[Stored items]
Lemma execute_step_wall_exceeded self E st cst tst w s er :
  continue_on_timeout self = false ->
  exec_test w 0 = Returns er ->
  Qgtb (clock w (ticks s) - tst) (inject_Z E) = true ->
  (stop_on_timeout w = Returns tt ->
   exists d s', execute_step self E st cst tst w s = (Returned d, s')
                /\ status_of d = Some (PStr "TIMEOUT"))
  /\ (forall e, stop_on_timeout w = Raises e ->
      exists d s', execute_step self E st cst tst w s = (Returned d, s')
                   /\ status_of d = Some (PStr "TIMEOUT_ERROR")).
Proof.
  intros Hc He Hw. split; [intros Hs | intros e Hs];
    unfold execute_step; rewrite Hc; unfold_monad; run; eauto.
Qed.

Lemma execute_step_exit_124 self E st cst tst w s er :
  continue_on_timeout self = false ->
  exec_test w 0 = Returns er ->
  Qgtb (clock w (ticks s) - tst) (inject_Z E) = false ->
  exit_code er = 124 ->
  exists d s', execute_step self E st cst tst w s = (Returned d, s')
               /\ status_of d = Some (PStr "TIMEOUT").
Proof.
  intros Hc He Hw H124. unfold execute_step. rewrite Hc. unfold_monad. run. eauto.
Qed.

(** The command of the test: wrapped in [timeout] unless the engine runs
    with [continue_on_timeout]. *)
Definition test_command (self : JudgeMicroservice) (E : Z) : string :=
  if continue_on_timeout self then test_command_plain else test_command_timeout E.

(** However it ends, the execute step issues the command of the test
    first, and at most one more call ([stop]). *)
Lemma execute_step_calls self E st cst tst w s :
  exists l, log (execute_step self E st cst tst w s).2 =
            (log s ++ ExecRun (test_command self E) "/app" :: l)%list
            /\ (l = [] \/ l = [ContainerStop 1]).
Proof.
  unfold execute_step, test_command. destruct (continue_on_timeout self); unfold_monad.
  - destruct (exec_test w 0); cbn; eauto.
  - destruct (exec_test w 0) as [er|e]; cbn; [|eauto].
    destruct (Qgtb _ _); cbn.
    + destruct (stop_on_timeout w); cbn; rewrite <- app_assoc; cbn; eauto.
    + destruct (exit_code er =? 124); cbn; eauto.
Qed.

(** *** The collect step *)

(** The step always returns a verdict, after one call to read the archive:
    the runner's own dict with the three timing keys set by the engine, or
    an [ERROR] carrying the exit code of the test when no dict can be
    read. *)
Lemma collect_step_returns st cst tst er w s :
  exists d n,
    collect_step st cst tst er w s
    = (Returned d, later (add_calls s [GetArchive "/app/result.json"]) n)
    /\ (forall d0, read_result w 0 = Returns (PDict d0) ->
        d = <["compile_execution_time" := PFloat (clock w (S (S (ticks s))) - cst)]>
              (<["test_execution_time" := PFloat (clock w (S (ticks s)) - tst)]>
                 (<["total_execution_time" := PFloat (clock w (ticks s) - st)]> d0)))
    /\ ((forall d0, read_result w 0 <> Returns (PDict d0)) ->
        status_of d = Some (PStr "ERROR")
        /\ d !! "exit_code" = Some (PInt (exit_code er))).
Proof.
  unfold collect_step, read_result, later, add_calls. unfold_monad.
  destruct (get_archive w 0) as [a|e]; cbn.
  2: { eexists _, 1%nat. split; [reflexivity|]. split; [done|]. by intros _. }
  destruct (_extract_result_from_tar a) as [content|e]; cbn.
  2: { eexists _, 1%nat. split; [reflexivity|]. split; [done|]. by intros _. }
  destruct (json_loads w content) as [v|e]; cbn.
  2: { eexists _, 1%nat. split; [reflexivity|]. split; [done|]. by intros _. }
  destruct v; cbn;
    try (eexists _, 4%nat; split; [reflexivity|]; split; [done|]; by intros _).
  eexists _, 3%nat. split; [reflexivity|]. split.
  - intros d0 [= <-]. reflexivity.
  - intros H. by destruct (H d).
Qed.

**AIM OF THE EXERCISE**
Look for the string "unfold" in the entries above. Copy every line that has it.

**SOLUTION**
    unfold execute_step; rewrite Hc; unfold_monad; run; eauto.
  intros Hc He Hw H124. unfold execute_step. rewrite Hc. unfold_monad. run. eauto.
  unfold execute_step, test_command. destruct (continue_on_timeout self); unfold_monad.
  unfold collect_step, read_result, later, add_calls. unfold_monad.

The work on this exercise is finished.